• Pain · Jan 2004

    Comparative Study

    Understanding recall of weekly pain from a momentary assessment perspective: absolute agreement, between- and within-person consistency, and judged change in weekly pain.

    • Arthur A Stone, Joan E Broderick, Saul S Shiffman, and Joseph E Schwartz.
    • Department of Psychiatry and Behavioral Science, Putnam Hall, South Campus, Stony Brook University, Stony Brook, NY 11794-8790, USA. arthur.stone@sunysb.edu
    • Pain. 2004 Jan 1;107(1-2):61-9.

    AbstractTo better understand the association between pain recalled over a previous week and the average of multiple momentary reports of pain taken during the same period, 68 patients with chronic pain completed both weekly recall and momentary reports over a 2-week period and assessed their change in pain over the 2 weeks. Pearson correlations and intraclass correlation coefficients were computed to index three different ways of comparing the measures on both a between-person and within-person basis.
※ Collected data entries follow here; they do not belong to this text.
(** The end of an object by its braces, outside strings; [None] when the text
    ends first. *)
Fixpoint object_end (end_ : bytes) (depth : Z) (quoted : bool) : option bytes :=
  match end_ with
  | [] => None
  | c :: q =>
      if quoted then
        if c =? 92 then match q with [] => None | _ :: q => object_end q depth true end
        else object_end q depth (negb (c =? 34))
      else if c =? 34 then object_end q depth true
      else if c =? 123 then object_end q (depth + 1) false
      else if c =? 125 then if depth - 1 =? 0 then Some q else object_end q (depth - 1) false
      else object_end q depth false
  end.
(** One change, the object as a string of its own. *)
Definition apply_object (utf8 alloc : bool) (text change : bytes) : option (option bytes) :=
  let* replacement := json_string_after alloc change (LspJson.quoted (str "text")) (1024 * 1024) in
  match replacement with
  | None => Some None
  | Some replacement =>
      match lsp_json_member change (LspJson.quoted (str "range")) with
      | None => Some (Some replacement)
      | Some _ =>
          match json_range_positions change with
          | None => Some None
          | Some ((sl, sc), (el, ec)) => lsp_apply_change utf8 alloc text replacement (Z.to_nat sl) sc (Z.to_nat el) ec
          end
      end
  end.
Fixpoint skip_isspace (p : bytes) : bytes :=
  match p with
  | c :: q => if isspace c then skip_isspace q else p
  | [] => []
  end.
(** The changes at [p] in order; [None] inside is [NULL]. *)
Fixpoint changes_loop (fuel : nat) (utf8 alloc : bool) (text p : bytes) : option (option bytes) :=
  match fuel with
  | O => None
  | S f =>
      let p := skip_isspace p in
      if cstr_get p =? 93 then Some (Some text)
      else if negb (cstr_get p =? 123) then Some None
      else
        match object_end p 0 false with
        | None => Some None
        | Some end_ =>
            let* updated := apply_object utf8 alloc text (firstn (length p - length end_) p) in
            match updated with
            | None => Some None
            | Some text =>
                let p := skip_isspace end_ in
                if cstr_get p =? 93 then Some (Some text)
                else if negb (cstr_get p =? 44) then Some None
                else changes_loop f utf8 alloc text (tl p)
            end
        end
  end.
Definition lsp_apply_changes (utf8 alloc : bool) (text body : bytes) : option (option bytes) :=
  match lsp_json_find body (LspJson.quoted (str "contentChanges")) with
  | None => Some None
  | Some changes =>
      if negb (cstr_get changes =? 91) then Some None
      else if negb alloc then Some None
      else changes_loop (S (length changes)) utf8 alloc text (tl changes)
  end.

(** ** Words *)

Fixpoint word_back (before : bytes) : nat :=
  match before with
  | c :: q => if word_char c then S (word_back q) else O
  | [] => O
  end.
(** The start and the length of the identifier at a byte column of a line. *)
Definition identifier_at (text : bytes) (line : nat) (character : Z) : option (Z * Z) :=
  let* start := row_start line text 0 in
  let row := firstn (Z.to_nat (row_length (skipn (Z.to_nat start) text))) (skipn (Z.to_nat start) text) in
  if zlen row <=? character then None
  else
    let at_ := Z.to_nat character in
    if negb (word_char (nth at_ row 0)) then None
    else
      let a := word_back (rev (firstn at_ row)) in
      let b := word_back (skipn at_ row) in
      Some (start + character - Z.of_nat a, Z.of_nat (a + b)).

(** ** URIs come back *)

(** The cache holds answers of the function without a cache. *)
Definition cache_ok (cache : uri_paths) : Prop := Forall (fun e => snd e = fst (lsp_file_path true [] (fst e))) cache.
Lemma uri_find_ok uri cache path : cache_ok cache -> uri_find uri cache = Some path -> path = fst (lsp_file_path true [] uri).
Proof.
  induction 1 as [|[u p] cache Hp _ IH]; cbn [uri_find]; [done|]. destruct (bytes_eqb_spec u uri) as [->|_]; [|done].
  by intros [= <-].
Qed.
Lemma file_path_cached cache uri :
  cache_ok cache ->
  fst (lsp_file_path true cache uri) = fst (lsp_file_path true [] uri) /\ cache_ok (snd (lsp_file_path true cache uri)).
Proof.
  intros Hc. destruct (uri_find uri cache) as [path|] eqn:E.
  - pose proof (uri_find_ok _ _ _ Hc E) as Hp. unfold lsp_file_path at 1 3. rewrite E.
    destruct (starts uri (str "file://")) eqn:Es; cbn [negb]; [done|]. split; [|done]. unfold lsp_file_path. by rewrite Es.
  - assert (Hf : lsp_file_path true cache uri = (fst (lsp_file_path true [] uri), snd (lsp_file_path true [] uri) ++ cache)).
    { unfold lsp_file_path. rewrite E. cbn [uri_find]. repeat split_if; done. }
    rewrite Hf. split; [done|]. cbn [snd]. apply Forall_app. split; [|done].
    destruct (lsp_file_path true [] uri) as [path added] eqn:Ep. cbn [snd].
    assert (Ha : added = [] \/ added = [(uri, path)]).
    { unfold lsp_file_path in Ep. cbn [uri_find] in Ep. repeat (split_if_in Ep; [injection Ep as <- <-; auto|]).
      injection Ep as <- <-. auto. }
    destruct Ha as [-> | ->]; [constructor|]. constructor; [|constructor]. cbn [fst snd]. by rewrite Ep.
Qed.

Lemma lsp_hex_upper d : 0 <= d < 16 -> lsp_hex (hex_upper d) = d.
Proof.
  intros H. unfold lsp_hex, hex_upper. destruct (Z.ltb_spec d 10); zb; [lia|].
  destruct (Z.leb_spec 48 (65 + (d - 10))), (Z.leb_spec (65 + (d - 10)) 57); try lia; cbn [andb]; zb; lia.
Qed.
Lemma uri_decode_char c q path : 0 < c < 256 -> uri_decode q = Some path -> uri_decode (uri_char c ++ q) = Some (c :: path).
Proof.
  intros Hc Hq. unfold uri_char. destruct (uri_plain c) eqn:E.
  - cbn [app uri_decode]. rewrite Hq. destruct (Z.eqb_spec c 37) as [->|]; [discriminate E | done].
  - assert (Hs : Z.shiftr c 4 = c / 16) by (rewrite Z.shiftr_div_pow2 by lia; done).
    assert (Hl : Z.land c 15 = c mod 16) by (change 15 with (Z.ones 4); rewrite Z.land_ones by lia; done).
    pose proof (Z.div_mod c 16). pose proof (Z.mod_pos_bound c 16).
    assert (0 <= c / 16 < 16) by (split; [apply Z.div_pos | apply Z.div_lt_upper_bound]; lia).
    cbn [app uri_decode]. rewrite Hs, Hl, !lsp_hex_upper by lia. zb. rewrite Hq. do 2 f_equal. lia.
Qed.
Lemma uri_decode_encoded path : c_string path -> uri_decode (concat (map uri_char path)) = Some path.
Proof.
  induction 1 as [|c path Hc _ IH]; [done|]. cbn [map concat]. by apply uri_decode_char.
Qed.
Lemma forecast_entry_unfold (base_sales : R) (rng i : nat) :
  (i < 6)%nat ->
  exists year month factor,
    (1 <= month <= 12)%Z /\
    (1000 <= year <= 9999)%Z /\
    (12 * year + month = 12 * current_year + current_month + Z.of_nat i)%Z /\
    dict_get month seasonal_factors = Some factor /\
    0.85 <= factor <= 1.20 /\
    forecast_entry random_sample current_year current_month base_sales rng i =
    SalesForecast.init
      {| SalesForecast.month := String.append (str_int year) (fmt_02d month);
         SalesForecast.amount :=
           base_sales * factor
           * (1 + uniform (-0.05) 0.05 (random_sample (rng + i))) |}.
Proof.
  intros Hi. unfold forecast_entry.
  destruct (forecast_calendar current_month (Z.of_nat i) month_range
              (Nat2Z.is_nonneg i)) as [Hm Hy].
  cbv zeta in Hm, Hy.
  set (month := if ((current_month + Z.of_nat i) mod 12 =? 0)%Z
                then 12%Z else ((current_month + Z.of_nat i) mod 12)%Z) in *.
  set (year := (current_year + (current_month + Z.of_nat i - 1) / 12)%Z).
  destruct (seasonal_factor_range month Hm) as [factor [Hf Hr]].
  exists year, month, factor.
  split; [exact Hm |].
  split; [| split; [subst year; lia |
                    split; [exact Hf | split; [exact Hr |]]]].
  - assert (0 <= (current_month + Z.of_nat i - 1) / 12)%Z
      by (apply Z.div_pos; lia).
    subst year. split; [lia |].
    enough ((current_month + Z.of_nat i - 1) / 12 < 2)%Z by lia.
    apply Z.div_lt_upper_bound; lia.
  - cbv zeta. fold month. rewrite Hf. reflexivity.
Qed.

Lemma noise_range (k : nat) :
  0.95 <= 1 + uniform (-0.05) 0.05 (random_sample k) <= 1.05.
Proof.
  unfold uniform. pose proof (random_sample_range k). lra.
Qed.

Lemma forecast_entry_ok (base_sales : R) (rng i : nat) :
  (i < 6)%nat -> 0 <= base_sales ->
  exists f,
    forecast_entry random_sample current_year current_month base_sales rng i
    = Ok f /\
    forecast_month current_year current_month base_sales i f.
Proof.
  intros Hi Hbase.
  destruct (forecast_entry_unfold base_sales rng i Hi)
    as (year & month & factor & Hm & Hy & Hcal & Hf & Hr & ->).
  pose proof (noise_range (rng + i)) as Hn.
  set (noise := uniform (-0.05) 0.05 (random_sample (rng + i))) in *.
  assert (Hbf : 0 <= base_sales * factor) by (apply Rmult_le_pos; lra).
  eexists. split.
  - unfold SalesForecast.init, SalesForecast.errors.
    cbn [SalesForecast.month SalesForecast.amount].
    rewrite six_digits_append by (apply year_digits || apply month_digits;
                                  assumption).
    rewrite Rle_bool_true by nra. reflexivity.
  - exists year, month, factor.
    cbn [SalesForecast.month SalesForecast.amount].
    repeat split; try assumption; try lia; nra.
Qed.
(** * PiBench workload generators: a shallow embedding

    The development follows the three headers of the benchmark:
    - [operation_generator.hpp]: the 256-entry operation table,
    - [key_generator.hpp]: key layout, seeding and the id generators,
    - [benchmark.hpp]: options, the statistics record and the load phase.

    Integers of the C++ code are modelled by [Z] with their wrap-around
    written out; byte strings are lists of [Z] below 256; [float] values
    are modelled by the rationals they denote; thread-local statics are a
    finite map from thread identifiers to the thread's copy.

    Part I holds the definitions, Part II the proofs. *)

From Stdlib Require Import ZArith QArith Qabs Lia List.
From stdpp Require Import base tactics option list gmap finite.

Local Open Scope Z_scope.

(** * Part I: definitions *)

(** ** Fixed-width integers *)

Definition uint8_t (v : Z) : Z := v mod 2 ^ 8.
Definition uint64_t (v : Z) : Z := v mod 2 ^ 64.

(** ** Library components the headers rely on

    [std::default_random_engine] and [std::discrete_distribution] are not
    code of the benchmark; the embedding is written over any
    implementation of them.  [engine_wf] is the set of states an engine
    can be in. *)
Class StdRandom : Type := {
  engine : Type;
  engine_wf : engine -> Prop;
  (** a default-constructed engine *)
  default_engine : engine;
  (** the state left by [e.seed(s)], whatever [e] was before *)
  engine_seed : Z -> engine;
  (** [std::discrete_distribution<uint32_t> d(ws); d(e)] *)
  discrete_distribution : list Q -> engine -> Z * engine
}.

(** What the C++ standard promises of these components. *)
Record StdRandomLaws (L : StdRandom) : Prop := {
  default_engine_wf : engine_wf default_engine;
  engine_seed_wf : forall s, engine_wf (engine_seed s);
  discrete_wf : forall ws g,
    engine_wf g -> engine_wf (snd (discrete_distribution ws g));
  (** with [n > 0] weights the result is one of [0 .. n-1] *)
  discrete_range : forall ws g,
    ws <> [] ->
    0 <= fst (discrete_distribution ws g) < Z.of_nat (length ws);
  (** an index is produced with probability proportional to its weight:
      never, when the weight is zero *)
  discrete_support : forall ws g,
    engine_wf g ->
    Forall (fun w => (0 <= w)%Q) ws ->
    (0 < fold_right Qplus 0%Q ws)%Q ->
    (0 < nth (Z.to_nat (fst (discrete_distribution ws g))) ws 0%Q)%Q
}.

(** * operation_generator.hpp *)

Module operation_generator.

(** [enum class operation_t : uint8_t]. *)
Inductive operation_t : Set := READ | INSERT | UPDATE | REMOVE | SCAN.

Definition operation_code (op : operation_t) : Z :=
  match op with
  | READ => 0
  | INSERT => 1
  | UPDATE => 2
  | REMOVE => 3
  | SCAN => 4
  end.

(** [static_cast<operation_t>(v)] of a [uint32_t]: the stored value is the
    byte [v mod 256]; it names an enumerator only when it is below 5. *)
Definition static_cast_operation_t (v : Z) : Z := uint8_t v.

(** The object: [std::array<operation_t, 256> ops_], one byte per slot. *)
Record operation_generator_t : Type := mk_operation_generator_t {
  ops_ : list Z
}.

(** The five constructor arguments. *)
Record ratios_t : Type := mk_ratios {
  read_ratio : Q;
  insert_ratio : Q;
  update_ratio : Q;
  remove_ratio : Q;
  scan_ratio : Q
}.

Definition weights (r : ratios_t) : list Q :=
  [read_ratio r; insert_ratio r; update_ratio r; remove_ratio r; scan_ratio r].

Definition ratio_of (r : ratios_t) (op : operation_t) : Q :=
  match op with
  | READ => read_ratio r
  | INSERT => insert_ratio r
  | UPDATE => update_ratio r
  | REMOVE => remove_ratio r
  | SCAN => scan_ratio r
  end.

(** A valid tuple: no negative ratio, and the five sum to one. *)
Definition valid_ratios (r : ratios_t) : Prop :=
  Forall (fun w => (0 <= w)%Q) (weights r) /\
  (fold_right Qplus 0%Q (weights r) == 1)%Q.

(** Number of slots of a table that hold the byte [v]. *)
Definition count_slots (v : Z) (tbl : list Z) : nat :=
  length (filter (fun x => x = v) tbl).

(** The share of the 256 byte indices whose slot holds [op]: the frequency
    of [op] among the results of [next()] when the low byte of the draw is
    uniform. *)
Definition table_frequency (g : operation_generator_t) (op : operation_t) : Q :=
  Z.of_nat (count_slots (operation_code op) (ops_ g)) # 256.

(** [ops_[draw & 0xff]]: the array access of [next()] for a given draw;
    [None] stands for an access outside the array. *)
Definition next_at (g : operation_generator_t) (draw : Z) : option Z :=
  ops_ g !! Z.to_nat (Z.land draw 255).

(** The generator class of [uniform_random.hpp], which is not among the
    headers embedded here. *)
Class UniformRandomLib : Type := {
  UniformRandom : Type;
  set_current_seed : Z -> UniformRandom -> UniformRandom;
  next_uint32 : UniformRandom -> Z * UniformRandom
}.

(** The per-thread statics of the class. *)
Record statics_t `{UniformRandomLib} : Type := mk_statics {
  seed_ : Z;
  uni_dist : UniformRandom
}.

(** The constructor's loop: slot [i] receives the [i]-th sample, all
    samples being drawn from the one local engine [gen]. *)
Fixpoint fill_ops `{StdRandom} (n : nat) (ws : list Q) (gen : engine) : list Z :=
  match n with
  | O => []
  | S n' =>
      let '(v, gen') := discrete_distribution ws gen in
      static_cast_operation_t v :: fill_ops n' ws gen'
  end.

(** The engine as it stands when slot [n] is about to be filled. *)
Fixpoint engine_after `{StdRandom} (n : nat) (ws : list Q) (gen : engine) : engine :=
  match n with
  | O => gen
  | S n' => engine_after n' ws (snd (discrete_distribution ws gen))
  end.

(** [operation_generator_t(read, insert, update, remove, scan)]. *)
Definition operation_generator `{StdRandom} (r : ratios_t) : operation_generator_t :=
  {| ops_ := fill_ops 256 (weights r) default_engine |}.

(** [next()], threading the thread's statics. *)
Definition next `{UniformRandomLib} (g : operation_generator_t) (st : statics_t)
  : option Z * statics_t :=
  let '(draw, u) := next_uint32 (uni_dist st) in
  (next_at g draw, {| seed_ := seed_ st; uni_dist := u |}).

(** [set_seed(seed)] and [get_seed()]. *)
Definition set_seed `{UniformRandomLib} (seed : Z) (st : statics_t) : statics_t :=
  {| seed_ := seed; uni_dist := set_current_seed seed (uni_dist st) |}.

Definition get_seed `{UniformRandomLib} (st : statics_t) : Z := seed_ st.

(** *** A thread's view: generator objects and the statics

    The objects a thread has constructed are kept with the ratios they
    were constructed from; a call constructs an object, re-seeds, or asks
    an existing object for the next operation. *)
Record world `{UniformRandomLib} : Type := mk_world {
  objects : list (ratios_t * operation_generator_t);
  statics : statics_t
}.

Inductive call : Type :=
| call_construct (r : ratios_t)
| call_set_seed (seed : Z)
| call_next (obj : nat).

Definition step `{StdRandom} `{UniformRandomLib} (w : world) (c : call) : world :=
  match c with
  | call_construct r =>
      {| objects := objects w ++ [(r, operation_generator r)];
         statics := statics w |}
  | call_set_seed seed =>
      {| objects := objects w; statics := set_seed seed (statics w) |}
  | call_next obj =>
      match objects w !! obj with
      | Some (_, g) =>
          {| objects := objects w; statics := snd (next g (statics w)) |}
      | None => w
      end
  end.

Definition run `{StdRandom} `{UniformRandomLib} (w : world) (cs : list call) : world :=
  fold_left step cs w.

(** The argument of the most recent [set_seed] among the calls [cs], and
    [init] when there is none. *)
Definition last_seed (init : Z) (cs : list call) : Z :=
  fold_left (fun s c => match c with call_set_seed seed => seed | _ => s end)
    cs init.

End operation_generator.

(** * key_generator.hpp *)

Module key_generator.

(** [static constexpr uint32_t KEY_MAX = 128]. *)
Definition KEY_MAX : Z := 128.

(** The integer distributions the three generators hold in [dist_]:
    [std::uniform_int_distribution<uint64_t>] and the classes of
    [selfsimilar_int_distribution.hpp] and [zipfian_int_distribution.hpp],
    which are not among the headers embedded here.  Each takes its bounds
    (and skew) and an engine, and returns a value with the advanced
    engine. *)
Class IntDistributions `{StdRandom} : Type := {
  uniform_int_distribution : Z -> Z -> engine -> Z * engine;
  selfsimilar_int_distribution : Z -> Z -> Q -> engine -> Z * engine;
  zipfian_int_distribution : Z -> Z -> Q -> engine -> Z * engine
}.

(** The three final classes differ in the distribution they hold. *)
Inductive generator_kind : Type :=
| uniform_kind
| selfsimilar_kind (skew_ : Q)
| zipfian_kind (skew_ : Q).

(** The data members of [key_generator_t] ([prefix_] as its bytes). *)
Record key_generator_t : Type := mk_key_generator_t {
  kind : generator_kind;
  N_ : Z;
  size_ : Z;
  prefix_ : list Z;
  tid_prefix : bool
}.

(** The constructors of the three classes; [skew] defaults to [0.2] and
    [0.99]. *)
Definition uniform_key_generator_t (N size thread_num : Z) (tid : bool)
  (prefix : list Z) : key_generator_t :=
  {| kind := uniform_kind; N_ := N; size_ := size; prefix_ := prefix;
     tid_prefix := tid |}.

Definition selfsimilar_key_generator_t (N size thread_num : Z) (tid : bool)
  (prefix : list Z) (skew : Q) : key_generator_t :=
  {| kind := selfsimilar_kind skew; N_ := N; size_ := size; prefix_ := prefix;
     tid_prefix := tid |}.

Definition zipfian_key_generator_t (N size thread_num : Z) (tid : bool)
  (prefix : list Z) (skew : Q) : key_generator_t :=
  {| kind := zipfian_kind skew; N_ := N; size_ := size; prefix_ := prefix;
     tid_prefix := tid |}.

(** [size()], in [size_t] arithmetic. *)
Definition size (kg : key_generator_t) : Z :=
  if tid_prefix kg
  then uint64_t (uint64_t (Z.of_nat (length (prefix_ kg)) + size_ kg) + 1)
  else uint64_t (Z.of_nat (length (prefix_ kg)) + size_ kg).

(** [keyspace()]. *)
Definition keyspace (kg : key_generator_t) : Z := N_ kg.

(** The thread-local statics [seed_], [generator_] and [current_id_]
    (the scratch buffer [buf_] is represented by the key [next] returns). *)
Record statics_t `{StdRandom} : Type := mk_statics {
  seed_ : Z;
  generator_ : engine;
  current_id_ : Z
}.

(** [next_id()]: [dist_(generator_)], where [dist_] was built with the
    bounds [(1, N)]. *)
Definition next_id `{IntDistributions} (kg : key_generator_t) (g : engine)
  : Z * engine :=
  match kind kg with
  | uniform_kind => uniform_int_distribution 1 (N_ kg) g
  | selfsimilar_kind skew => selfsimilar_int_distribution 1 (N_ kg) skew g
  | zipfian_kind skew => zipfian_int_distribution 1 (N_ kg) skew g
  end.

(** [next_id(upper_bound)]: a temporary distribution over
    [(1, upper_bound)]. *)
Definition next_id_upto `{IntDistributions} (kg : key_generator_t)
  (upper_bound : Z) (g : engine) : Z * engine :=
  match kind kg with
  | uniform_kind => uniform_int_distribution 1 upper_bound g
  | selfsimilar_kind skew => selfsimilar_int_distribution 1 upper_bound skew g
  | zipfian_kind skew => zipfian_int_distribution 1 upper_bound skew g
  end.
Between-person correspondence between weekly and momentary reports was generally moderate to high, but within-person correspondence was low. Judged change was only weakly related to changes over a week computed from weekly recall or from average momentary reports. Given the importance of within-person change for treatment studies, these results indicate a serious nonequivalence in weekly recall and averaged momentary reports of pain.